Ireland can put Austria out of the World Cup equation
Encouraging performance against Sweden shows what Trapattoni’s Ireland are capable of
My first ever international as a supporter was a glorious 3-2 win over Austria in October, 1963. Well, at least that’s how I remember that magical occasion, not least because I viewed Ireland ’s third goal, a penalty by Noel Cantwell, from a position almost on the pitch along with hundreds of small boys. We’d wormed our way through the broken wire fence at the tramway end of Dalymount and escaped the almost suffocating crowd on the terraced steps behind the goal.
Sadly, tonight’s game will be played in the more sterile atmosphere of our new stadium, which intimidates nobody and has yet to become an advantageous home.
But Friday’s encouraging performance has given us real hope this team can get its act together in the remaining group games. Until then, Sweden appeared to be our main threat for a play-off place, but their performance against us was more akin to the one in the Faroes, when they scraped a 2-1 win, than their extraordinary draw in Berlin.
Meanwhile, Austria have crept in to the picture, having taken just a point from their first two games, after two very solid home wins and 10 goals. They have been quite successful at underage level over the last 10 years, with many talented players now emerging in the national team. But just like us, they need time to get the blend correct.
I mention this because I sense an overconfidence about tonight’s game that concerns me. We’ve had a succession of awful performances both home and away in competitive games, only rescued by competence in the Faroes and Friday’s encouraging performance.

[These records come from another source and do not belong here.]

(** [createPodOrAddRef]. *)
Definition createPodOrAddRef (c : ctx) (podName : string) (s : DfsSetting)
    (appinfo : option AppInfo) : prog (DfsSetting * option error) :=
  suffix <- last_n 7 podName ;;
  let s := set_s_MountPath (s_MountPath s +:+ suffix) s in
  let s := set_s_SecretName ("dingofs-" +:+ s_UniqueId s +:+ "-secret") s in
  e <- DoWithTimeout_err c (3 * Second) (prepare_dir (s_MountPath s)) ;;
  match e with
  | Some e => Ret (s, Some e)
  | None =>
      let secret := SetPVAsOwner (NewSecret s) (s_PV s) in
      let waitCtx := WithTimeout c (60 * Second) in
      loop fuel (λ _ : unit,
        oldPod <- GetPod waitCtx podName Namespace ;;
        match oldPod with
        | Ok oldPod =>
            if decide (pod_DeletionTimestamp oldPod ≠ None) then
              call (Sleep (500 * Millisecond)) ;;; Ret (inl tt)
            else
              e <- CreateOrUpdateSecret secret ;;
              match e with
              | Some e => Ret (inr (s, Some e))
              | None => e <- AddRefOfMount c (s_TargetPath s) podName ;; Ret (inr (s, e))
              end
        | Err e =>
            if IsNotFound e then
              r <- create_mount_pod c podName appinfo secret s ;; Ret (inr r)
            else if IsTimeout e then
              Ret (inr (s, Some (ErrNew ("mount " +:+ s_VolumeId s +:+ " failed: mount pod "
                                         +:+ podName +:+ " deleting timeout"))))
            else Ret (inr (s, Some e))
        end) tt
  end.

(** [waitUtilMountReady]. *)
Definition waitUtilMountReady (c : ctx) (s : DfsSetting) (podName : string)
    : prog (option error) :=
  e <- WaitUtilMountReady c podName (s_MountPath s) config.DefaultCheckTimeout ;;
  match e with
  | None => Ret None
  | Some _ =>
      log <- GetErrContainerLog podName ;;
      src <- StripPasswd (s_Source s) ;;
      Ret (Some (ErrNew
        match log with
        | Err _ => "mount " +:+ src +:+ " at " +:+ s_MountPath s
                   +:+ " failed: mount isn't ready in 30 seconds"
        | Ok log => "mount " +:+ src +:+ " at " +:+ s_MountPath s +:+ " failed, mountpod: "
                    +:+ podName +:+ ", failed log: " +:+ log
        end))
  end.

(** The part of [DMount] under the lock of the setting's hash. *)
Definition mount_locked (c : ctx) (appInfo : option AppInfo) (s : DfsSetting)
    : prog (DfsSetting * result string) :=
  name <- GenMountPodName s ;;
  match name with
  | Err e => Ret (s, Err e)
  | Ok mountPodName =>
      e <- match appInfo with
           | Some app =>
               if bool_decide (app_Name app ≠ "") && bool_decide (app_Namespace app ≠ "")
               then SetMountLabel (app_Name app) (app_Namespace app) else Ret None
           | None => Ret None
           end ;;
      match e with
      | Some e => Ret (s, Err e)
      | None =>
          r <- createPodOrAddRef c mountPodName s appInfo ;;
          Ret (r.1, match r.2 with Some e => Err e | None => Ok mountPodName end)
      end
  end.

(** [DMount]. *)
Definition DMount (c : ctx) (appInfo : option AppInfo) (s : DfsSetting)
    : prog (DfsSetting * option error) :=
  let hashVal := GenHashOfSetting s in
  let s := set_s_HashVal hashVal s in
  r <- with_mutex (GetPodLock hashVal) (mount_locked c appInfo s) ;;
  match r with
  | (s, Err e) => Ret (s, Some e)
  | (s, Ok mountPodName) => e <- waitUtilMountReady c s mountPodName ;; Ret (s, e)
  end.

(** ** Jobs *)

(** [getNotCompleteCnLog]. *)
Definition getNotCompleteCnLog (c : ctx) (podName : string) : prog (result string) :=
  pod <-? GetPod c podName Namespace ;;
  let st := pod_Status pod in
  match list_find (λ cn, snd <$> cs_Terminated cn ≠ Some "Completed")
          (ps_InitContainerStatuses st ++ ps_ContainerStatuses st) with
  | Some (_, cn) => GetPodLog (pod_Name pod) (pod_Namespace pod) (cs_Name cn)
  | None => Ret (Ok "")
  end.

(** [waitUtilJobCompleted]: the loop leaves with [Some] result, or with [None]
    when the time is up. *)
Definition job_round (waitCtx : ctx) (jobName : string)
    : prog (unit + option (option error)) :=
  job <- GetJob waitCtx jobName Namespace ;;
  match job with
  | Err e =>
      if IsNotFound e then Ret (inr (Some None))
      else
        w <- call (CtxErr waitCtx) ;;
        match w with
        | Some _ => Ret (inr None)
        | None => Ret (inr (Some (Some (ErrNew ("waitUtilJobCompleted: Get job " +:+ jobName
                                                +:+ " failed: " +:+ error_text e)))))
        end
  | Ok job =>
      if IsJobCompleted job then
        rc <- IsJobShouldBeRecycled job ;;
        (if rc : bool then DeleteJob jobName Namespace ;;; Ret tt else Ret tt) ;;;
        Ret (inr (Some None))
      else call (Sleep (500 * Millisecond)) ;;; Ret (inl tt)
  end.

Definition waitUtilJobCompleted (c : ctx) (jobName : string) : prog (option error) :=
  r <- loop fuel (λ _, job_round (WithTimeout c (40 * Second)) jobName) tt ;;
  match r with
  | Some e => Ret e
  | None =>
      pods <- ListPod Namespace
                (Some (MkLabelSelector {[ "job-name" := jobName ]} [])) None ;;
      match pods with
      | Ok (pod :: _) =>
          cnlog <- getNotCompleteCnLog c (pod_Name pod) ;;
          Ret (Some (ErrNew
            match cnlog with
            | Err e => "waitUtilJobCompleted: get pod " +:+ pod_Name pod +:+ " log error "
                       +:+ error_text e
            | Ok cnlog => "waitUtilJobCompleted: job " +:+ jobName +:+ " isn't completed: "
                          +:+ cnlog
            end))
      | Ok [] | Err _ =>
          Ret (Some (ErrNew ("waitUtilJobCompleted: get pod from job " +:+ jobName +:+ " error "
                 +:+ nil_text (result_err pods))))
      end
  end.

(** The job of [DeleteVolume] and [CleanCache], taken as it is or created. *)
Definition get_or_create_job (c : ctx) (job : Job) : prog (result Job) :=
  old <- GetJob c (job_Name job) (job_Namespace job) ;;
  match old with
  | Err e =>
      if IsNotFound e then
        r <-? CreateJob (Some job) ;; Ret (Ok (default job r))
      else Ret (Err e)
  | Ok old => Ret (Ok old)
  end.

(** The wait with its fallback: the job is deleted when it did not complete. *)
Definition await_job (c : ctx) (job : Job) : prog (option error) :=
  e <- waitUtilJobCompleted c (job_Name job) ;;
  match e with
  | Some e => DeleteJob (job_Name job) (job_Namespace job) ;;; Ret (Some e)
  | None => Ret None
  end.

(** [createOrUpdateSecret], the same as the one of the resource package. *)
Definition createOrUpdateSecret (secret : Secret) : prog (option error) :=
  RetryOnConflict (create_or_update_secret secret).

Will the the selection of Glenn Whelan ahead of Paul Green help? I’m not so sure because Green was more mobile and dynamic than Whelan in his two appearances this year. We were at our best in the second half against Poland when Green joined James McCarthy in midfield, in place of Whelan, Wes Hoolahan coming in to the fray after 60 minutes to ensure dominance and creativity.
Once again, our challenge will be to gain control of the midfield area, where we have frequently been outplayed in the Trapattoni era.
Many have been dismissive of Robbie Keane ’s contribution against Sweden, but for me, his performance was vital to the success of the game-plan. We were never outnumbered in midfield, for a change, and his persistent pressing of the nearest Swedish player in possession totally upset their rhythm. Of course he was less effective as a striker, but that was due mainly to his responsibility deeper on the pitch. His replacement tonight, Conor Sammon, will not play the same role, but it’s essential someone does.
With David Alaba, the excellent Bayern Munich left back who plays as a central midfield player for Austria, capable of directing operations from deep, Shane Long needs to put early pressure on him without McCarthy or Whelan leaving their positions and providing holes for exploitation. But he had this responsibility against Greece and wasn’t disciplined or consistent in his application.
Hoolahan is ideal for that role, he can link the play and create beautifully, but, as with Robbie Brady, Trapattoni doesn’t really trust him, yet.
While the Keane change is enforced, Sammon’s selection is a strange one. While I have admired his progress through the years, his all-round game against Poland did not convince me he’s ready, or a better option as a front man than the others available, including Kevin Doyle and Jonathan Walters.
But after two high tempo games so close together a couple of fresh players in the line-up is a good idea. It’s especially important that the midfield and attackers can play with the same intensity that we saw in Stockholm. Remember, Austria’s game on Friday against the Faroes was a doddle.
To some degree, there was a siege mentality for several of the players in that game. Marc Wilson, Séamus Coleman, Ciarán Clark, James McClean, Green, Long and McCarthy have all had reason to feel unloved or disrespected by the coach in recent times, but, at one stage or another, they’ve all produced the goods – so maybe Trap’s irrational attempts at psychology have worked. I’m more inclined to believe he’s fallen across the right team through the absence of his regulars, the disastrous form of others against Germany, and his attendance at the odd match, for a change.
The chance is there tonight to put Austria out of the equation. I would love to see the team go for it, with a mix of Trap’s caution and a natural Irish high intensity attacking game. We showed against Sweden we’re much more effective when the emphasis is on passing, rather than rushing the long ball to the big front man. Let’s hope we continue with that method.
Friday’s display suggests a new era and a less straitjacketed shape and style. I really hope that continues for the overall good of the game, the team and the fans because a huge part of the reason for a less than full stadium of late, and a largely voiceless support, has been the boring football presented by Trapattoni’s team.
Wouldn’t it be great if, 50 years from now, the kids attending their first game tonight would still be waxing lyrical about the magical occasion that was their debut international against Austria?